◆ Available data ◆
(** The parent: what is left of the body after [pre]. *)
Lemma run_body_verdicts pre post st :
  body = pre ++ post -> overseeing info fl (death_tests pre) st ->
  exists st', run_body FILE dumps_core (executing FILE dumps_core getenv read_file info body sys)
      (prog :: args) post st = Ok (st', inl (verdicts style (outputs pre) post)).
Proof.
  revert pre st; induction post as [|[output|fatal s] post IH]; intros pre st Hbody Hst; cbn [run_body].
  - by eexists.
  - rewrite (bind_inl _ _ _ _ _ (write_stderr_eq _ _)).
    destruct (IH (pre ++ [code_ output]) (wrote st [] output)) as (st' & Hr).
    + by rewrite <- app_assoc.
    + rewrite death_tests_app. change (death_tests [code_ output]) with 0. by rewrite Z.add_0_r.
    + exists st'. rewrite Hr, outputs_app. cbn [verdicts]. unfold outputs at 2. cbn. by rewrite app_nil_r.
  - assert (Hsys : reliable (executing FILE dumps_core getenv read_file info body sys))
      by apply child_system_reliable.
    pose proof (death_tests_nonneg pre). pose proof (death_tests_nonneg post).
    pose proof (started_size Hstarted) as Hsize. pose proof (started_body Hstarted) as Hsane.
    rewrite Hbody, death_tests_app, death_tests_cons in Hsize.
    rewrite Hbody in Hsane. apply Forall_app in Hsane as [_ [(_ & _ & _ & Hm) _]%Forall_cons_1].
    destruct (GTEST_DEATH_TEST_oversees FILE dumps_core _ Hsys info fl _ st (prog :: args) s (outputs pre)
                (started_style Hstarted) Hst ltac:(lia) (Hm _)) as (st1 & Hr & Hst1).
    { intros Hs. exact (run_program_executes pre fatal s post Hbody Hs). }
    rewrite (bind_inl _ _ _ _ _ Hr). fold style. cbn [verdicts].
    case_match; [by eexists|].
    destruct (IH (pre ++ [death_test fatal s]) st1) as (st' & Hr').
    + by rewrite <- app_assoc.
    + by rewrite death_tests_app.
    + exists st'. rewrite (bind_inl _ _ _ _ _ Hr'), outputs_app.
      unfold outputs at 2. cbn. by rewrite app_nil_r.
Qed.
End whole.
(* ===== verification/ParamTests.v ===== *)
(** * Parameterised tests (gtest-param-util.h, gtest.cc)

    What TEST_P and INSTANTIATE_TEST_SUITE_P record, and how RegisterTests makes
    ordinary tests of it: one for every test pattern, instantiation and value of
    the instantiation's generator, in this order.  Suites without tests or
    instantiations get a test that fails. *)

From S2P Require Import Prelude Outcome Common CStr FilePath TestResult TestSelect UnitTest CommandLine Listeners ParamGenerators Runner.

(** ** Fixture classes *)

(** The addresses of the static member functions that a class has. *)
Record Fixture : Type := mkFixture {
  SetUpTestCase_ : Z; SetUpTestSuite_ : Z; TearDownTestCase_ : Z; TearDownTestSuite_ : Z }.

Definition GetNotDefaultOrNull (a def : Z) : option Z := if a =? def then None else Some a.

Section param_tests.
Context {FS : Type} `{!FileSystem FS} (fs : FS).

(** The class [testing::Test]; the fixture and the parameter type of the class
    with a given type id; [testing::PrintToString] for its parameters. *)
Variable Test_ : Fixture.
Variable fixture : Z -> Fixture.
Variable ParamType : Z -> Type.
Variable PrintToString : forall c, ParamType c -> text.

Definition case_or_suite (test_case test_suite default_case default_suite : Z) : outcome (option Z) :=
  let test_case_fp := GetNotDefaultOrNull test_case default_case in
  let test_suite_fp := GetNotDefaultOrNull test_suite default_suite in
  _ ← c_assert (match test_case_fp, test_suite_fp with Some _, Some _ => false | _, _ => true end);
  Ok (match test_case_fp with Some f => Some f | None => test_suite_fp end).
Definition GetSetUpCaseOrSuite (T : Fixture) : outcome (option Z) :=
  case_or_suite (SetUpTestCase_ T) (SetUpTestSuite_ T) (SetUpTestCase_ Test_) (SetUpTestSuite_ Test_).
Definition GetTearDownCaseOrSuite (T : Fixture) : outcome (option Z) :=
  case_or_suite (TearDownTestCase_ T) (TearDownTestSuite_ T) (TearDownTestCase_ Test_)
    (TearDownTestSuite_ Test_).

(** ** What the macros record *)

(** A test of TEST_P: its meta factory makes a factory for each parameter. *)
Record TestPattern (T : Type) : Type := mkTestPattern {
  test_base_name : text; test_meta_factory : T -> Z; pattern_location : CodeLocation }.
Arguments mkTestPattern {T}. Arguments test_base_name {T}. Arguments test_meta_factory {T}.
Arguments pattern_location {T}.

◆ Work item ◆
Which lines run from the one holding "(started_style Hstarted) Hst" through the one holding "Variable PrintToString : forall" in the records above? Repeat them exactly, both included, and nothing more.

◆ Task solution ◆
                (started_style Hstarted) Hst ltac:(lia) (Hm _)) as (st1 & Hr & Hst1).
    { intros Hs. exact (run_program_executes pre fatal s post Hbody Hs). }
    rewrite (bind_inl _ _ _ _ _ Hr). fold style. cbn [verdicts].
    case_match; [by eexists|].
    destruct (IH (pre ++ [death_test fatal s]) st1) as (st' & Hr').
    + by rewrite <- app_assoc.
    + by rewrite death_tests_app.
    + exists st'. rewrite (bind_inl _ _ _ _ _ Hr'), outputs_app.
      unfold outputs at 2. cbn. by rewrite app_nil_r.
Qed.
End whole.
(* ===== verification/ParamTests.v ===== *)
(** * Parameterised tests (gtest-param-util.h, gtest.cc)

    What TEST_P and INSTANTIATE_TEST_SUITE_P record, and how RegisterTests makes
    ordinary tests of it: one for every test pattern, instantiation and value of
    the instantiation's generator, in this order.  Suites without tests or
    instantiations get a test that fails. *)

From S2P Require Import Prelude Outcome Common CStr FilePath TestResult TestSelect UnitTest CommandLine Listeners ParamGenerators Runner.

(** ** Fixture classes *)

(** The addresses of the static member functions that a class has. *)
Record Fixture : Type := mkFixture {
  SetUpTestCase_ : Z; SetUpTestSuite_ : Z; TearDownTestCase_ : Z; TearDownTestSuite_ : Z }.

Definition GetNotDefaultOrNull (a def : Z) : option Z := if a =? def then None else Some a.

Section param_tests.
Context {FS : Type} `{!FileSystem FS} (fs : FS).

(** The class [testing::Test]; the fixture and the parameter type of the class
    with a given type id; [testing::PrintToString] for its parameters. *)
Variable Test_ : Fixture.
Variable fixture : Z -> Fixture.
Variable ParamType : Z -> Type.
Variable PrintToString : forall c, ParamType c -> text.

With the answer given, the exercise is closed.